Gravina: “difficile che si riprenda il 3 aprile; forse a maggio. In 45-60 giorni si può fare tutto. Tassativamente, però, non superare il 30 giugno.


Il numero uno della Federazione Italiana Giuoco Calcio, Gabriele Gravina, in una intervista al Corriere dello Sport ha dichiarato, oggi, che martedì si deciderà il futuro dei campionati professionistici. Non è detto, tuttavia, che, a prescindere dalla decisione, poi effettivamente si svolgeranno. Il presidente, infatti, pone delle pre-condizioni: 45-60 giorni disponibili, il 30 giugno quando “scadono contratti, assicurazioni e licenze.” Nel frattempo, con la UEFA e le altre federazioni si dovrà concertare lo spostamento degli Europei.
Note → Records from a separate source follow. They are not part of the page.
Lemma fire_go_spec a due self :
  go_ok self (a :: due) →
  let '(self', fire) := fire_go a self in
  go_ok self' due ∧ fire = Some (go_fire a) ∧ go_queue self' = go_queue self ∧
  next_run_id self' = next_run_id self ∧ programs self' = programs self ∧
  starts self' = starts self ∧ start_order self' = start_order self ∧
  active self' ⊆ active self.
Proof.
  intros Hok. unfold fire_go. pose proof Hok as [Hq Hids Hact Hne Hb Hseq Hpr Hnd].
  assert (Hin : a ∈ pending (go_queue self) ++ a :: due) by set_solver.
  rewrite decide_True by (by apply (go_pending_active _ (a :: due))).
  assert (Ha : sa_id a ∈ default [] (action_ids self !! run_of a)) by (apply Hids; eauto).
  fold (run_of a). destruct (action_ids self !! run_of a) as [ids|] eqn:Hr; [|by apply elem_of_nil in Ha].
  simpl in Ha. rewrite <-Permutation_middle, fmap_cons in Hnd. apply NoDup_cons in Hnd as [Hnew Hnd].
  set (rest := filter (λ i, i ≠ sa_id a) ids).
  assert (Hrest : ∀ i, i ∈ rest ↔
    ∃ b, b ∈ pending (go_queue self) ++ due ∧ sa_id b = i ∧ run_of b = run_of a).
  { intros i. unfold rest. rewrite list_elem_of_filter.
    pose proof (Hids (run_of a) i) as Hi. rewrite Hr in Hi. simpl in Hi. rewrite Hi. split.
    - intros [Hi' (b&Hbin&<-&Hbr)]. exists b. split; [|done]. rewrite <-Permutation_middle in Hbin.
      by apply elem_of_cons in Hbin as [->|].
    - intros (b&Hbin&<-&Hbr). split; [|exists b; set_solver].
      intros Heq. apply Hnew. rewrite <-Heq. by apply list_elem_of_fmap_2. }
  assert (Hother : ∀ r i, r ≠ run_of a → i ∈ default [] (action_ids self !! r) ↔
    ∃ b, b ∈ pending (go_queue self) ++ due ∧ sa_id b = i ∧ run_of b = r).
  { intros r i Hra. rewrite Hids. setoid_rewrite <-Permutation_middle. split.
    - intros (b&[->|Hbin]%elem_of_cons&?&?); [done|eauto].
    - intros (b&?&?&?). exists b. set_solver. }
  case_decide as Hnil; (split; [|by split_and!; simpl; set_solver]); split; simpl; try done.
  - intros r i. destruct (decide (r = run_of a)) as [->|Hra].
    + rewrite lookup_delete_eq. simpl. rewrite <-Hrest, Hnil. done.
    + rewrite lookup_delete_ne by done. by apply Hother.
  - intros r. rewrite elem_of_difference, lookup_delete_is_Some, <-Hact. set_solver.
  - intros r Hr'. apply lookup_delete_Some in Hr' as [_ Hr']. by apply Hne in Hr'.
  - intros r. rewrite elem_of_difference. intros [? _]. by apply Hb.
  - intros r i. destruct (decide (r = run_of a)) as [->|Hra].
    + rewrite lookup_insert_eq. simpl. apply Hrest.
    + rewrite lookup_insert_ne by done. by apply Hother.
  - intros r. rewrite Hact, lookup_insert_is_Some. destruct (decide (run_of a = r)); [|naive_solver].
    subst. rewrite Hr. naive_solver.
  - intros r. rewrite lookup_insert_Some. intros [[_ ?]|[_ Hr']]; [done|]. by apply Hne in Hr'.
Qed.
Lemma fire_all_spec due self :
  go_ok self due →
  let '(self', fires) := fire_all due self in
  go_wf self' ∧ fires = go_fire <$> due ∧ go_queue self' = go_queue self ∧
  next_run_id self' = next_run_id self ∧ programs self' = programs self ∧
  starts self' = starts self ∧ start_order self' = start_order self ∧
  active self' ⊆ active self.
Proof.
  revert self. induction due as [|a due IH]; intros self Hok; simpl; [done|].
  pose proof (fire_go_spec a due self Hok) as Hf.
  destruct (fire_go a self) as [self1 fire]. destruct Hf as (Hok1&->&?&?&?&?&?&?).
  pose proof (IH self1 Hok1) as Hi. destruct (fire_all due self1) as [self2 fires].
  destruct Hi as (?&->&?&?&?&?&?&?). split_and!; try done; try congruence. set_solver.
Qed.
(** What is due among the actions of the runs. *)
Definition due_steps (now_ms : Z) self : list (GoActionFire C) :=
  go_fire <$> filter (λ a, target_frame a ≤ now_ms) (pending (go_queue self)).
Lemma poll_go_spec self now_ms :
  go_wf self →
  let '(self', fires) := poll_go now_ms self in
  go_wf self' ∧ fires = due_steps now_ms self ∧
  pending (go_queue self') = filter (λ a, now_ms < target_frame a) (pending (go_queue self)) ∧
  next_run_id self' = next_run_id self ∧ programs self' = programs self ∧
  starts self' = starts self ∧ start_order self' = start_order self ∧
  active self' ⊆ active self.
Proof.
  intros Hok. unfold poll_go. destruct (drain_due now_ms (go_queue self)) as [q due] eqn:Hd.
  apply drain_filter in Hd as (Hq&_&Hdue&Hp&Hall); [|apply Hok].
  assert (Hperm : pending q ++ due ≡ₚ pending (go_queue self) ++ []).
  { by rewrite app_nil_r, Hall, Permutation_app_comm. }
  pose proof (fire_all_spec due (set_go_queue q self)) as Hf.
  destruct (fire_all due (set_go_queue q self)) as [self' fires].
  destruct Hf as (?&?&Hq'&?&?&?&?&?).
  - destruct Hok as [? Hids ? ? ? ? ? Hnd]. split; simpl; try done.
    + intros r i. rewrite Hids. by setoid_rewrite Hperm.
    + by rewrite Hperm.
  - rewrite Hq'. unfold due_steps. simpl. rewrite <-Hdue, <-Hp. by split_and!.
Qed.
End go.
(* ===== verification/Controller.v ===== *)
(** Physical controllers, [crates/features/fm-automation/src/controller.rs]: devices,
    their mappings and learning, and the feedback sent back to them.

    [ControllerManager] and [ActivatorEngine] map to the structs of the same names.  The
    laws: a button fires on rising edges only ([button_refines]), a sample is normalized
    into the unit interval, and feedback settles. *)
From S2P Require Import Prelude BTree Floats Automation.
#[local] Open Scope Z_scope.

(** ** Data *)

Record ControlAddress := mk_address { device : string; control : string }.
#[global] Instance ControlAddress_eq_dec : EqDecision ControlAddress.
Proof. solve_decision. Defined.
#[global] Instance ControlAddress_countable : Countable ControlAddress.
Proof.
  by refine (inj_countable' (λ a, (device a, control a)) (λ p, mk_address p.1 p.2) _); intros [].
Defined.

Inductive ControllerError :=
  | NonFiniteValue
  | InvalidRange
  | DuplicateMapping (id : string)
  | UnknownDevice (device : string)
  | DeviceDisconnected (device : string)
  | AlreadyLearning
  | GenerationExhausted.

Record ValueRange := mk_range { minimum : f64; maximum : f64 }.
Definition range_new (minimum maximum : f64) : result ControllerError ValueRange :=
  if negb (is_finite minimum) || negb (is_finite maximum) then Err NonFiniteValue else
  if SFleb maximum minimum then Err InvalidRange else Ok (mk_range minimum maximum).
Definition normalize (value : f64) (self : ValueRange) : f64 :=
  clamp (f64_of_Z 0) (f64_of_Z 1)
    (f64_div (f64_sub value (minimum self)) (f64_sub (maximum self) (minimum self))).
Definition denormalize (value : f64) (self : ValueRange) : f64 :=
  f64_add (minimum self) (f64_mul value (f64_sub (maximum self) (minimum self))).

Inductive ControlMode := Button (threshold : f64) | ModeContinuous.
Record Mapping := mk_mapping {
  mapping_id : string;
  address : ControlAddress;
  target : string;
  input_range : ValueRange;
  output_range : ValueRange;
  velocity_range : option ValueRange;
  mode : ControlMode
}.
Record LearnRequest := mk_learn {
  learn_mapping_id : string;
  learn_target : string;
  learn_input_range : ValueRange;
  learn_output_range : ValueRange;
  learn_velocity_range : option ValueRange;
  learn_mode : ControlMode
}.
(** Media timestamps are opaque here. *)
Record ControllerInput (T : Type) := mk_input {
  input_address : ControlAddress;
  input_value : f64;
  input_velocity : option f64;
  input_timestamp : T
}.
Arguments mk_input {T}.
Arguments input_address {T}.
Arguments input_value {T}.
Arguments input_velocity {T}.
Arguments input_timestamp {T}.
Record MappedControllerIntent (T : Type) := mk_mapped {
  mapped_id : string;
  mapped_target : string;
  mapped_value : f64;
  mapped_velocity : option f64;
  mapped_timestamp : T
}.
Arguments mk_mapped {T}.
Arguments mapped_id {T}.
Arguments mapped_target {T}.
Arguments mapped_value {T}.
Arguments mapped_velocity {T}.
Arguments mapped_timestamp {T}.
Record DeviceState (T : Type) := mk_device { connected : bool; generation : Z; last_seen : T }.
Arguments mk_device {T}.
Arguments connected {T}.
Arguments generation {T}.
Arguments last_seen {T}.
Insomma, Gravina vuole stabilire prima della ripresa le nuove regole ben sapendo, tuttavia, che alla data del 3 aprile sarà impossibile tornare a giocare. Più probabile quella del 9 maggio, anche se bisognerà attendere l’evoluzione complessiva dell’emergenza Coronavirus. “Finire il campionato o play off” sarebbe l’auspicio “per i tanti interessi soggettivi delle società“.